Starting at the line below holding "(** The table" and stopping at the line holding "assert (Hsemi : contains_char", print every line exactly, both ends included, and leave the rest out.

[Collected data entries]
################

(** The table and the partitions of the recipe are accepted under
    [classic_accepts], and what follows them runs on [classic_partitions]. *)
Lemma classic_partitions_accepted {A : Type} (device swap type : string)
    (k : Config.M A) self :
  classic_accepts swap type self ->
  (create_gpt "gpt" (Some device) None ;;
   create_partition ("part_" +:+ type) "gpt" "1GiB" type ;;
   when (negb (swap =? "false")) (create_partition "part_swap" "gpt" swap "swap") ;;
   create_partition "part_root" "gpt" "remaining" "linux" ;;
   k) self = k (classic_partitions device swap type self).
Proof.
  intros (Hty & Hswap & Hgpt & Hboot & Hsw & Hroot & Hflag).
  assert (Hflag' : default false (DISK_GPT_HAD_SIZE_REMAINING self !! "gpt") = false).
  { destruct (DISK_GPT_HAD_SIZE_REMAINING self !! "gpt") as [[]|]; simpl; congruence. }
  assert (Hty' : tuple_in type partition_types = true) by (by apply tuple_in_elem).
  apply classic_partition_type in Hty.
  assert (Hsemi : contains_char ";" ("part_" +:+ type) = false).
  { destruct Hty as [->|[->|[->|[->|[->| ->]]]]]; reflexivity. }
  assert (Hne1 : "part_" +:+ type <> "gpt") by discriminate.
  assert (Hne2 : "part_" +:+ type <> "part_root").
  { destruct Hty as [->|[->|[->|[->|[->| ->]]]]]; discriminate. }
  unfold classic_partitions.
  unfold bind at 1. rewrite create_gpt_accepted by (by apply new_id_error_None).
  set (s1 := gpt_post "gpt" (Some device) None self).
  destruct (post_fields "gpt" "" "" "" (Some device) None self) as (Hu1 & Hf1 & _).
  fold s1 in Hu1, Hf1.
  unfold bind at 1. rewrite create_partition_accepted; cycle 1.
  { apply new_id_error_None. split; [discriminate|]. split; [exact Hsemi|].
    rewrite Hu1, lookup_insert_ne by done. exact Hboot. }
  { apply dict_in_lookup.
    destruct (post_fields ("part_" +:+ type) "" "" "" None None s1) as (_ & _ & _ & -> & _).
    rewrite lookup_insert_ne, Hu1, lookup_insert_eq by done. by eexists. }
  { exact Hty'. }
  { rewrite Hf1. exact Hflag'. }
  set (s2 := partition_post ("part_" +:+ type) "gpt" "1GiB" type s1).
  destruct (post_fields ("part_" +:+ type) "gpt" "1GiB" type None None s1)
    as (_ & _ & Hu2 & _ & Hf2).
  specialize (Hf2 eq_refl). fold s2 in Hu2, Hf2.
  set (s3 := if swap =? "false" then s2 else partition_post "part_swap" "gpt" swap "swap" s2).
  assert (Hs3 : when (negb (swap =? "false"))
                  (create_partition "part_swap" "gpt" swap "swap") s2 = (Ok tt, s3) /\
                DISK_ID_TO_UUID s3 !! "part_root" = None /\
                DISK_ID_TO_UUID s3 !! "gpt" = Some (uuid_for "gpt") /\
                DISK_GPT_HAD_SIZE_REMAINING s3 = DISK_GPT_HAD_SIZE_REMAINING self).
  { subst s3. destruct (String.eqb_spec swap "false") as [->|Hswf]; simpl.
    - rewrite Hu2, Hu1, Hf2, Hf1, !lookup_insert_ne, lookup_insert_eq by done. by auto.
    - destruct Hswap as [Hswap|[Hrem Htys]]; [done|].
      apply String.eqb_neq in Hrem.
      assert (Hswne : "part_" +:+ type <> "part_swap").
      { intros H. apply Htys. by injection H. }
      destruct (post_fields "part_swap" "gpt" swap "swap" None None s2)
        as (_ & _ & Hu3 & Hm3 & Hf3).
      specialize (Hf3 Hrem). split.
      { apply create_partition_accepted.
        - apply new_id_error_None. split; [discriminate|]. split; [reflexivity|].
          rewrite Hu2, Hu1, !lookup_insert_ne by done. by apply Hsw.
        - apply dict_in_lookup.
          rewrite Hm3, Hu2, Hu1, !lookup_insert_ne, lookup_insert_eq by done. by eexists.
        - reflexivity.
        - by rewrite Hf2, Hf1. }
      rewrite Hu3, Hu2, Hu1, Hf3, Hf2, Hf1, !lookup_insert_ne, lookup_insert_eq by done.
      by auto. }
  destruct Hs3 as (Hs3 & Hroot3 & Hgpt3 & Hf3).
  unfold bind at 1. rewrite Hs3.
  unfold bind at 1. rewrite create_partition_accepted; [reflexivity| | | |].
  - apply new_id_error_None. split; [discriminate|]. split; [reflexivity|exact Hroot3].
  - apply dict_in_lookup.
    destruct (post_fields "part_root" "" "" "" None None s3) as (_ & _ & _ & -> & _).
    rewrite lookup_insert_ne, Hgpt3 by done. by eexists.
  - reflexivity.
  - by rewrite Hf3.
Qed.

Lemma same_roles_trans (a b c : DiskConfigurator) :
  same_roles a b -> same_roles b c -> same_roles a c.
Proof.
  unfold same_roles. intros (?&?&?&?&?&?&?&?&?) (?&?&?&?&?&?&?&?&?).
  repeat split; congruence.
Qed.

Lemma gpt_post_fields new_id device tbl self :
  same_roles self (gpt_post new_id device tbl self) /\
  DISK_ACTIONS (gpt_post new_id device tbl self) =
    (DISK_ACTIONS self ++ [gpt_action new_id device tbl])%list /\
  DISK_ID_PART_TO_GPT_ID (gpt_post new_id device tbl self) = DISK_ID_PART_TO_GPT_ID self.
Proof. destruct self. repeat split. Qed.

################

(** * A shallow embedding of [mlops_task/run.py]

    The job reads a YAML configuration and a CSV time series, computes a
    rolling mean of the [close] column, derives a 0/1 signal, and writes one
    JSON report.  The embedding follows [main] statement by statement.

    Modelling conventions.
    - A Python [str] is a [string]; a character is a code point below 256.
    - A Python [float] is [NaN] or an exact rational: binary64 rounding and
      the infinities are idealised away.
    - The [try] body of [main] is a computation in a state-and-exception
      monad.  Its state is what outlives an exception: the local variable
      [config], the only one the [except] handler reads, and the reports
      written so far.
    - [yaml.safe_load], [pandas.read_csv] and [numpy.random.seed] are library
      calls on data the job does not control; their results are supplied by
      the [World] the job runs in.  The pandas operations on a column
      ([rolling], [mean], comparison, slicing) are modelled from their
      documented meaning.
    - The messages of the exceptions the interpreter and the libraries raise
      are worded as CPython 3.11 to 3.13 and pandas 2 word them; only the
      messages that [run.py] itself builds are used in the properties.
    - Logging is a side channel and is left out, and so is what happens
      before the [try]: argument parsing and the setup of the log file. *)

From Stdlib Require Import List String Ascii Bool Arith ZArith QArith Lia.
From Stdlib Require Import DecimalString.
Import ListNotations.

################

### ANSWER BELOW
(** The table and the partitions of the recipe are accepted under
    [classic_accepts], and what follows them runs on [classic_partitions]. *)
Lemma classic_partitions_accepted {A : Type} (device swap type : string)
    (k : Config.M A) self :
  classic_accepts swap type self ->
  (create_gpt "gpt" (Some device) None ;;
   create_partition ("part_" +:+ type) "gpt" "1GiB" type ;;
   when (negb (swap =? "false")) (create_partition "part_swap" "gpt" swap "swap") ;;
   create_partition "part_root" "gpt" "remaining" "linux" ;;
   k) self = k (classic_partitions device swap type self).
Proof.
  intros (Hty & Hswap & Hgpt & Hboot & Hsw & Hroot & Hflag).
  assert (Hflag' : default false (DISK_GPT_HAD_SIZE_REMAINING self !! "gpt") = false).
  { destruct (DISK_GPT_HAD_SIZE_REMAINING self !! "gpt") as [[]|]; simpl; congruence. }
  assert (Hty' : tuple_in type partition_types = true) by (by apply tuple_in_elem).
  apply classic_partition_type in Hty.
  assert (Hsemi : contains_char ";" ("part_" +:+ type) = false).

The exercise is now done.